细胞培养板是一种多孔结构的细胞培养耗材,主要应用于小规模的细胞培养实验或细胞的前期培养,也可以用于细胞克隆形成实验。
细胞克隆形成实验是用来检测细胞增殖能力、侵袭性、对杀伤因素敏感性等项目的一种重要途径,一般使用的耗材为6孔的细胞培养板。

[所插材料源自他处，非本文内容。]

Definition occurrence_rows_of (filePath language : string) (o : Occurrence) : list ScipOccurrenceRow :=
  match occurrence_range o with
  | None => []
  | Some rng => map (occurrence_row filePath language (enclosing_of filePath rng o) rng o
                       (line_of d croot filePath (StartLine rng))) (occurrenceRoles o)
  end.

(** The relationship an occurrence stands for. *)
Definition derived_rows (filePath : string) (o : Occurrence) : list ScipRelationshipRow :=
  match occurrence_range o with
  | None => []
  | Some rng =>
      if shouldDeriveReferenceRelationship (occurrenceRoles o) (enclosing_of filePath rng o) (oo_symbol o)
      then [relationship_row (enclosing_of filePath rng o) (reference_to (oo_symbol o))] else []
  end.

Definition declared_rows (symbol : SymbolInformation) : list ScipRelationshipRow :=
  map (relationship_row (si_symbol symbol)) (si_relationships symbol).

Definition language_of (document : Document) : string :=
  if do_language document =s "" then projectLanguage else do_language document.

(** Over the documents with a path below the project root. *)
Definition over_documents {A} (f : string -> Document -> list A) (docs : list Document) : list A :=
  flat_map (fun document => match joinProjectPathChecked projectRoot (do_relative_path document) with
                            | Some filePath => f filePath document
                            | None => []
                            end) docs.

Definition reference_symbols (index : Index) : list ScipSymbolRow :=
  over_documents (fun _ document => map (fun s => toSymbolRow s (language_of document) projectRoot
                                                    (co_definitions c !! si_symbol s)) (do_symbols document))
    (ix_documents index)
  ++ map (fun s => toSymbolRow s projectLanguage projectRoot None) (ix_external_symbols index).

Definition reference_occurrences (index : Index) : list ScipOccurrenceRow :=
  over_documents (fun filePath document => flat_map (occurrence_rows_of filePath (language_of document))
                                             (do_occurrences document)) (ix_documents index).

Definition relationship_candidates (index : Index) : list ScipRelationshipRow :=
  over_documents (fun filePath document => flat_map declared_rows (do_symbols document)
                                           ++ flat_map (derived_rows filePath) (do_occurrences document))
    (ix_documents index)
  ++ flat_map declared_rows (ix_external_symbols index).

Definition reference_relationships (index : Index) : list ScipRelationshipRow :=
  first_of_key ∅ (List.filter (fun row => shouldPersistProjectRelationship row (project_defined c))
                    (relationship_candidates index)).

(** *** The loops *)

Definition add_row (out : list ScipRelationshipRow * gset string) (row : ScipRelationshipRow)
  : list ScipRelationshipRow * gset string :=
  if negb (shouldPersistProjectRelationship row (project_defined c)) then out
  else if bool_decide (relationship_key row ∈ out.2) then out
  else (out.1 ++ [row], {[relationship_key row]} ∪ out.2).

Definition kept (rows : list ScipRelationshipRow) : list ScipRelationshipRow * gset string :=
  foldl add_row ([], ∅) rows.

Lemma addRelationshipRows_fold out source rels :
  addRelationshipRows out (project_defined c) source rels = foldl add_row out (map (relationship_row source) rels).
Proof.
  unfold addRelationshipRows. revert out. induction rels as [|r rels IH]; intros out; simpl; [done|].
  rewrite IH. f_equal. destruct out. unfold add_row. simpl. by repeat case_match.
Qed.

Lemma fold_add_row out rows :
  (foldl add_row out rows).1 = out.1 ++ first_of_key out.2
    (List.filter (fun row => shouldPersistProjectRelationship row (project_defined c)) rows).
Proof.
  revert out. induction rows as [|row rows IH]; intros out; simpl; [by rewrite app_nil_r|].
  rewrite IH. unfold add_row. destruct (shouldPersistProjectRelationship _ _); simpl; [|done].
  case_bool_decide; [done|]. simpl. by rewrite <- app_assoc.
Qed.

(** The state after some symbols, occurrences and candidates. *)
Record state_is (b : Building) (syms : list ScipSymbolRow) (occs : list ScipOccurrenceRow)
    (cands : list ScipRelationshipRow) : Prop := {
  st_symbols : bd_symbols b = syms;
  st_occurrences : bd_occurrences b = occs;
  st_relationships : bd_relationships b = kept cands;
  st_cache : cache_ok d (bd_cache b);
  st_root : lc_root (bd_cache b) = croot
}.

Lemma state_relate b syms occs cands source rels : state_is b syms occs cands ->
  state_is (relate c b source rels) syms occs (cands ++ map (relationship_row source) rels).
Proof.
  intros [H1 H2 H3 H4 H5]. split; simpl; try done. rewrite H3, addRelationshipRows_fold.
  unfold kept. by rewrite foldl_app.
Qed.

Lemma state_symbol b syms occs cands language definition s : state_is b syms occs cands ->
  state_is (add_symbol projectRoot c language definition b s) (syms ++ [toSymbolRow s language projectRoot definition])
    occs (cands ++ declared_rows s).
Proof.
  intros [H1 H2 H3 H4 H5]. apply state_relate. split; simpl; try done. by rewrite H1.
Qed.

Lemma state_symbols language definition l b syms occs cands : state_is b syms occs cands ->
  state_is (foldl (fun b s => add_symbol projectRoot c language (definition s) b s) b l)
    (syms ++ map (fun s => toSymbolRow s language projectRoot (definition s)) l) occs (cands ++ flat_map declared_rows l).
Proof.
  revert b syms cands. induction l as [|s l IH]; intros b syms cands H; simpl; [by rewrite !app_nil_r|].
  rewrite (cons_middle _ syms), (app_assoc cands), !(app_assoc syms). apply IH. by apply state_symbol.
Qed.

Lemma state_roles filePath language enclosing rng o roles b syms occs cands : state_is b syms occs cands ->
  state_is (foldl (add_role d filePath language enclosing rng o) b roles) syms
    (occs ++ map (occurrence_row filePath language enclosing rng o (line_of d croot filePath (StartLine rng))) roles) cands.
Proof.
  revert b occs. induction roles as [|r roles IH]; intros b occs H; simpl; [by rewrite app_nil_r|].
  rewrite (cons_middle _ occs), !(app_assoc occs). apply IH. destruct H as [H1 H2 H3 H4 H5]. unfold add_role.
  pose proof (getLineContent_ok d (bd_cache b) filePath (StartLine rng) H4) as (E & Hok & Hr).
  destruct (getLineContent _ _ _ _) as [cache line]. simpl in *. rewrite H5 in E, Hr.
  split; simpl; [done|by rewrite H2, E|done|done|done].
Qed.
(* ===== verification/IndexCore.v ===== *)
(** The worker of the core layers, src/internal/backend/indexcore/handler.go: the
    merge of SCIP evidence into the graph snapshot of a commit, the activation of
    an indexed revision, and the completion of the job, under the lease of a
    subjob.  The statements are functions on [CoreWorld]; the work of a subjob is a
    program, and [Handle] runs it beside the heartbeat of [Executor.withHeartbeat],
    whose code this package repeats. *)
From Stdlib Require Import Ascii.
From S2P Require Import Prelude GoStd GoStdFacts GoJSON GoText Sha256 SubjobTypes SubjobStore SubjobTask SubjobSystem.
From S2P Require Import ManifestDelta Executor Scheduler GraphSchema GraphStore ScipProjection RepoIndexDB RepoJobs.
From S2P Require Import CoreDB.
Definition scipPostgresBatchSize : Z := 500.

(** ** Configuration *)

Definition graphWriter : Type :=
  RenderedStatementWrite -> GM (CodeGraphWriteResult * option gerror).

(** [ch_lease] holds the lease settings; [ch_graph] is nil without a graph writer;
    [ch_canQuery] says that the database has the method Query; [ch_order] is the
    order of a range over a map and [ch_jsonb_text] the text of a nested jsonb
    value. *)
Record CoreHandler : Type := {
  ch_lease : Handler;
  ch_graph : option graphWriter;
  ch_getenv : string -> string;
  ch_canQuery : bool;
  ch_order : list CodeGraphVertex -> list CodeGraphVertex;
  ch_jsonb_text : json -> string
}.

Definition NewHandler (hasDB hasStore : bool) (hostname nonce : string) (LeaseDuration
    HeartbeatInterval : Z) (LeaseOwner : string) : result gerror Handler :=
  if negb hasDB then Err (EText "indexcore: database is required")
  else if negb hasStore then Err (EText "indexcore: store is required")
  else
    let leaseDuration := if LeaseDuration <=? 0 then defaultLeaseDuration else LeaseDuration in
    let heartbeatInterval :=
      if HeartbeatInterval <=? 0 then defaultHeartbeatInterval else HeartbeatInterval in
    if leaseDuration <=? heartbeatInterval
    then Err (EText "indexcore: heartbeat interval must be shorter than lease duration")
    else Ok {| h_leaseDuration := leaseDuration; h_heartbeatInterval := heartbeatInterval;
               h_leaseOwner := if LeaseOwner =s "" then "index-core-" +:+ hostname +:+ "-" +:+ nonce
                               else LeaseOwner |}.

(** ** Graph snapshots of a revision *)

(** The scope columns of the queries on "CodeGraphIndex". *)
Definition graph_in_scope (p : Payload) (ws : string) (g : CodeGraphIndex) : bool :=
  (gx_orgId g =? pl_OrgID p) && (gx_repoId g =? pl_RepoID p) && (gx_workspaceId g =s ws)
  && bool_decide (gx_sourceRevision g = Some (pl_Revision p))
  && (gx_commitHash g =s pl_CommitHash p) && (gx_schemaVersion g =? defaultSchemaVersion)
  && (gx_builderVersion g =s defaultBuilder).

(** ORDER BY "updatedAt" DESC, id DESC *)
Definition newer_graph (a b : string * CodeGraphIndex) : bool :=
  lex_lt [Z.compare (gx_updatedAt b.2) (gx_updatedAt a.2); String.compare b.1 a.1].

(** CASE status WHEN 'PARTIAL' THEN 0 WHEN 'READY' THEN 1 ELSE 2 END *)
Definition merge_rank (g : CodeGraphIndex) : Z :=
  if gx_status g =s "PARTIAL" then 0 else if gx_status g =s "READY" then 1 else 2.

Definition merge_order (a b : string * CodeGraphIndex) : bool :=
  lex_lt [Z.compare (merge_rank a.2) (merge_rank b.2);
          Z.compare (gx_updatedAt b.2) (gx_updatedAt a.2); String.compare b.1 a.1].

Definition graphs_where (f : CodeGraphIndex -> bool) (w : CoreWorld) : list (string * CodeGraphIndex) :=
  List.filter (fun kv => f kv.2) (map_to_list (cr_graphs (cw_rest w))).

Definition resolvePartialGraphIndex (p : Payload) (ws : string) : prog string :=
  pwrap "resolve graph snapshot for merge: " (pstmt (fun _ w =>
    match head (sort_stable merge_order (graphs_where (fun g => graph_in_scope p ws g
                  && bool_decide (gx_status g ∈ ["PARTIAL"; "READY"])) w)) with
    | Some kv => Ok (w, kv.1)
    | None => Err ErrNoRows
    end)).

(** The subjobs of the revision that still have to end before the layers above
    them: [layers] selects those that count. *)
Definition blocking_subjobs (p : Payload) (ws : string) (layers : string -> bool) (db : DB)
  : list SubjobRow :=
  List.filter (fun dep =>
      let s := sj_scope dep.2 in
      (sc_repoIndexingJobId s =s pl_RepoIndexingJobID p) && (sc_workspaceId s =s ws)
      && (sc_repoId s =? pl_RepoID p) && (sc_branch s =s pl_Branch p)
      && (sc_revision s =s pl_Revision p) && (sc_commitHash s =s pl_CommitHash p)
      && layers (sc_layer s) && unfinished dep.2 && negb (scip_gave_up dep.2))
    (map_to_list (db_subjobs db)).

Definition merge_layers (layer : string) : bool :=
  (layer =s LayerASTTreeSitter) || (layer =s LayerSCIP).

Definition merge_unblocked (p : Payload) (ws : string) (db : DB) : bool :=
  bool_decide (blocking_subjobs p ws merge_layers db = []).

实验可按照以下流程进行操作:
1、将处于对数生长期的细胞胰酶消化后,完全培养基(基础培养基+10%胎牛血清)重悬成细胞悬液,并计数;
2、细胞接种:于6孔细胞培养板中各实验组接种400-1,000个细胞/孔(根据细胞生长情况确定,一般为700个细胞/孔);
3、继续培养到14天或绝大多数单个克隆中细胞数大于50为止,中途每隔3天进行换液并观察细胞状态;
4、克隆完成后,在显微镜下对细胞进行拍照,然后PBS洗涤1次,每孔加入1 mL 4%多聚甲醛固定30-60 min,PBS洗涤1次;
T225细胞培养瓶
5、每孔加入结晶紫染液1ml,染细胞10-20 min;
6、PBS 洗涤细胞数次,晾干,数码相机拍照(分别对整个六孔板及每个孔进行单独拍照),进行计数。
以上是细胞培养板在细胞克隆形成实验中的应用,在操作换液时需要缓慢加入培养基,防止吹起细胞,染色完成后务必将染液清洗干净,避免影响实验结果。